Expansions Requiring a Base Set
| Title | Release year |
|---|---|
| Dark City | 2013 |
| Fantastic Four | 2013 |
| Paint the Town Red | 2014 |
| Guardians of the Galaxy | 2014 |
| Fear Itself | 2015 |
| Secret Wars, Volume 1 | 2015 |
| Secret Wars, Volume 2 | 2015 |
| Captain America 75th Anniversary | 2016 |
| Civil War | 2016 |
| Deadpool | 2016 |
| Marvel Noir | 2017 |
| X-Men | 2017 |
| Spider-Man Homecoming | 2017 |
| Champions | 2018 |
| World War Hulk | 2018 |
| Ant-Man | 2018 |
| Venom | 2019 |
| Dimensions | 2019 |
| Revelations | 2019 |
| S.H.I.E.L.D. | 2019 |
| Heroes of Asgard | 2020 |
| The New Mutants | 2020 |
| Into the Cosmos | 2020 |
| Realm of Kings | 2020 |
| Annihilation | 2021 |
| Messiah Complex | 2022 |
| Doctor Strange and the Shadows of Nightmare | 2022 |
| Marvel Studios Guardians of the Galaxy | 2022 |
| Black Panther | 2022 |
| Black Widow | 2022 |
| Marvel Studios The Infinity Saga | 2023 |
| Midnight Sons | 2023 |
| Marvel Studios Ant-Man and the Wasp | 2024 |
| 2099 | 2024 |
| Weapon X | 2024 |

== Reception ==
In a review of Legendary in Black Gate, Andrew Zimmerman Jones compared it with DC Comics Deck-building Game and said "I liked both games tremendously. I lean a bit toward Marvel Legendary, but not enough that I would recommend anyone against the DC Comics game if that was what they wanted to get."

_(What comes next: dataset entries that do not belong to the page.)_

(* ===== verification/SkillSeeds.v ===== *)
(** * Seeding the skill graph

    The scripts practice-core/scripts/seed-skills.ts, seed-skills-genai.ts,
    seed-skills-sre.ts and backfill-skill-order.ts over the tables of
    SkillData.v: what a run leaves in skill.skill, skill.skill_edge and the
    closure, and what a failed run leaves. *)
From S2P Require Import Prelude JsNum JsText Effects Schema AttemptStatus SkillGraph SkillData.

(** ** The scripts *)

(** [DOMAIN_ORDER[domain] ?? 999]. *)
Definition domain_order (table : list (string * Z)) (domain : string) : Z :=
  default 999%Z (snd <$> List.find (fun kv => String.eqb kv.1 domain) table).
(** [(domainSeq.get(domain) ?? 0) + 1]. *)
Definition next_sequence (domainSeq : gmap string Z) (domain : string) : Z :=
  (default 0 (domainSeq !! domain) + 1)%Z.

Definition skill_input (order : string -> Z) (courseSlug : option string) (d : SkillDef) (sequence : Z) : SkillInput :=
  mkSkillInput (sd_slug d) (sd_name d) (sd_domain d) (Some (sd_description d)) None
    (Some (order (sd_domain d))) (Some sequence) courseSlug.

(** The first loop of [main]: [idBySlug] of the inserted rows. *)
Fixpoint insert_skills (order : string -> Z) (courseSlug : option string) (l : list SkillDef)
    (idBySlug : gmap string Id) (domainSeq : gmap string Z) : prog Store (gmap string Id) :=
  match l with
  | [] => Ret idBySlug
  | d :: l =>
      let sequence := next_sequence domainSeq (sd_domain d) in
      let* row := createSkill (skill_input order courseSlug d sequence) in
      insert_skills order courseSlug l (<[sd_slug d := row.1]> idBySlug) (<[sd_domain d := sequence]> domainSeq)
  end.
(** The second loop; an edge of an unknown slug is skipped. *)
Definition insert_edge (idBySlug : gmap string Id) (e : EdgeDef) : prog Store unit :=
  match idBySlug !! ed_from e, idBySlug !! ed_to e with
  | Some fromId, Some toId => addEdge fromId toId REQUIRES
  | _, _ => Ret tt
  end.
(* ===== verification/CatalogLaws.v ===== *)
(** * What the catalog keeps

    Authoring a version on every branch, the numbering of versions and the
    immutability of published ones under any interleaving, the status
    transitions and the race between two of them, and the listing by skill. *)
From stdpp Require Import infinite sorting.
From S2P Require Import Prelude JsNum Binary64 Effects Schema AttemptStatus Bkt Elo SkillGraph Mastery Catalog.

(** ** The catalog tables *)
Definition has_version (s : Store) (activityId : Id) (k : nat) : Prop :=
  exists id v, versions s !! id = Some v /\ av_activity_id v = activityId /\ av_version v = k.

(** Versions of an activity are numbered 1, 2, ... without gaps or repeats,
    slugs are unique in a tenant, and references lead to rows. *)
Record catalog_wf (s : Store) : Prop := mkCatalogWf {
  cw_numbered : forall a, exists n, forall k, has_version s a k <-> (1 <= k <= n)%nat;
  cw_unique : forall id v id' v', versions s !! id = Some v -> versions s !! id' = Some v' ->
    av_activity_id v = av_activity_id v' -> av_version v = av_version v' -> id = id';
  cw_activity : forall id v, versions s !! id = Some v -> is_Some (activities s !! av_activity_id v);
  cw_slug : forall i a i' a', activities s !! i = Some a -> activities s !! i' = Some a' ->
    a_tenant_id a = a_tenant_id a' -> a_slug a = a_slug a' -> i = i';
  cw_skills : forall r, r ∈ activity_skills s -> is_Some (versions s !! as_version_id r);
  cw_topics : forall r, r ∈ activity_topics s -> is_Some (versions s !! at_version_id r)
}.

Lemma elem_versions_of a s kv : kv ∈ versions_of a s <-> versions s !! kv.1 = Some kv.2 /\ av_activity_id kv.2 = a.
Proof.
  unfold versions_of. rewrite elem_filter. destruct kv as [id v]. rewrite elem_of_map_to_list. cbn.
  now rewrite Nat.eqb_eq.
Qed.

Lemma fold_max_le l x : x ∈ l -> (x <= fold_right Nat.max 0 l)%nat.
Proof. induction l as [|y l IH]; [intros X; now apply elem_of_nil in X |]. intros [->|X]%elem_of_cons; cbn; [lia |]. apply IH in X. lia. Qed.
Lemma fold_max_in l : fold_right Nat.max 0%nat l = 0%nat \/ fold_right Nat.max 0%nat l ∈ l.
Proof.
  induction l as [|y l [E|I]]; cbn; [now left | |].
  - rewrite E. right. rewrite Nat.max_0_r. now left.
  - right. destruct (Nat.max_spec y (fold_right Nat.max 0%nat l)) as [[_ ->]|[_ ->]]; [now right | now left].
Qed.

Lemma latest_version_spec a s :
  (forall k, has_version s a k -> (k <= latest_version a s)%nat) /\
  (latest_version a s = 0%nat \/ has_version s a (latest_version a s)).
Proof.
  unfold latest_version. split.
  - intros k (id & v & L & A & K). apply fold_max_le. apply list_elem_of_fmap. exists (id, v).
    split; [easy |]. now apply elem_versions_of.
  - destruct (fold_max_in (av_version ∘ snd <$> versions_of a s)) as [E|I]; [now left | right].
    apply list_elem_of_fmap in I as ([id v] & E & [L A]%elem_versions_of). cbn in *.
    exists id, v. now rewrite E.
Qed.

Marvel Legendary has been consistently met with positive reviews from fans and critics, particularly regarding the original base game. This base game was a 2013 Origins Awards Best Traditional Card Game nominee and a 2013 Golden Geek Best Card Game nominee.

Upper Deck Entertainment released several other standalone versions of the Legendary game based on other franchises, including Alien, Buffy the Vampire Slayer, Game of Thrones, James Bond, The Matrix, and Predator.